India’s music is getting sadder…
Mama was reading to me this morning about the incredible inequality that exists in India, a country that has an enormously wealthy middle class and yet still has a government that continues to do nothing for the poverty-stricken (about as many as the entire population of the United States!) who still defecate in the streets and have no access to proper education that could eventually, possibly change their very miserable lives.
She also told me that this emerging middle class looks down on poverty and treats their servants, who mostly come from the poorer classes, like dirt.
There is no excuse for that in any culture. Treating another human being like a dog is unforgivable. Heaven knows how they treat their kitties!

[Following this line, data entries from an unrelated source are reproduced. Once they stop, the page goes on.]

(** The memory is shorter than the time a message is good for: one whose first
    delivery is accepted in the second of its time stamp, or before, is accepted
    again as soon as it is forgotten, its signature and time stamp unchanged. *)
Theorem webhook_replay_accepted hmac from_base64 secret i seconds ids now ids1 :
  parseInt10 (hi_webhookTimestamp i) = Some seconds -> now < seconds * 1000 + 999 ->
  NoDup ids.*1 -> verifyTokenHookRequest hmac from_base64 secret now i ids = (hook_ok, ids1) ->
  exists ids2, verifyTokenHookRequest hmac from_base64 secret (now + 300001) i ids1 = (hook_ok, ids2).
Proof.
  intros Hp Hnow Hnd Hv. assert (Hok := verify_ok _ _ _ _ _ _ _ Hv). destruct Hok as [(_ & x & Hx & Hw) Hm].
  rewrite Hp in Hx. injection Hx as <-. unfold verifyTokenHookRequest in Hv |- *. rewrite Hp in *.
  destruct (signature_valid _ _ _ i); cbn [negb] in *; [|done].
  destruct (num_is_finite _); cbn [negb] in *; [|done]. unfold WEBHOOK_MAX_SKEW_SECONDS in *.
  rewrite (proj2 (Z.ltb_ge 300 (Z.abs ((now + 300001) / 1000 - seconds)))) by (Z.to_euclidean_division_equations; lia).
  destruct (300 <? _); [done|]. unfold nonempty in *.
  destruct (String.eqb_spec (hi_webhookId i) EmptyString) as [He|He]; cbn [negb andb] in *; [by eexists|].
  destruct (Hm He) as [_ Hg]. rewrite bool_decide_false; [by eexists|].
  rewrite (prune_old _ _ _ now); [by apply is_Some_None| |exact Hg|unfold WEBHOOK_ID_TTL_MS, WEBHOOK_MAX_SKEW_SECONDS; lia].
  destruct (bool_decide _); [done|]. injection Hv as <-. by apply map_set_NoDup, prune_NoDup.
Qed.

Lemma webhook_replay_accepted_witness :
  exists ids2, verifyTokenHookRequest example_hmac (fun s => s) "key" (1000000 + 300001) example_delivery [("m1", 1000000)] = (hook_ok, ids2).
Proof. eapply (webhook_replay_accepted _ _ _ _ 1000 []); [reflexivity|lia|constructor|reflexivity]. Defined.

According to Roger Cohen’s very succinct article in the International New York Times, “A rich man builds a 27-stort house for his family in a nation of 1.2 billion people where more than a quarter of them lives on less than $2 a day”—imagine a house that huge! What’s more, imagine a house filled with the man’s family who are probably fighting tooth and claw over his riches and where they will go when he kicks off. Families do that. Even families who say they won’t.
Mama puts on Indian music sometimes when she does exercises or just wants an exotic background music to think or relax with, and I love it. It calms me and I love smelling the curry mama fixed tonight with all of the condiments and the raita of cucumbers and yogurt (which I licked off the floor when some spattered out of the bowl) and most of the world is now in love with Bollywood and its charming films (I’ve seen kitties in two of them), but the reality of India is equality does not exist. The caste system is still operative, the rich get richer and the poor run out of space to use as open bathrooms, the shanty towns expand as the many-storied houses are constructed and according to Mr. Cohen, the government seems not to give a hoot.
To think that India is moving towards emulating the USA, where the average American C.E.O. “now makes 273 times the average worker compared to 20 to 30 times in the past.” What a role model!
So sad, so sad. I listen to news and I read over mama’s shoulder and I see far too many stories of how outlandish wealth is pushing those who used to have fairly decent work into joblessness and poverty. And of course, as more have to live on the streets, so do their kitties and doggies, but at least they will have companions with them who do not care if they are rich or poor.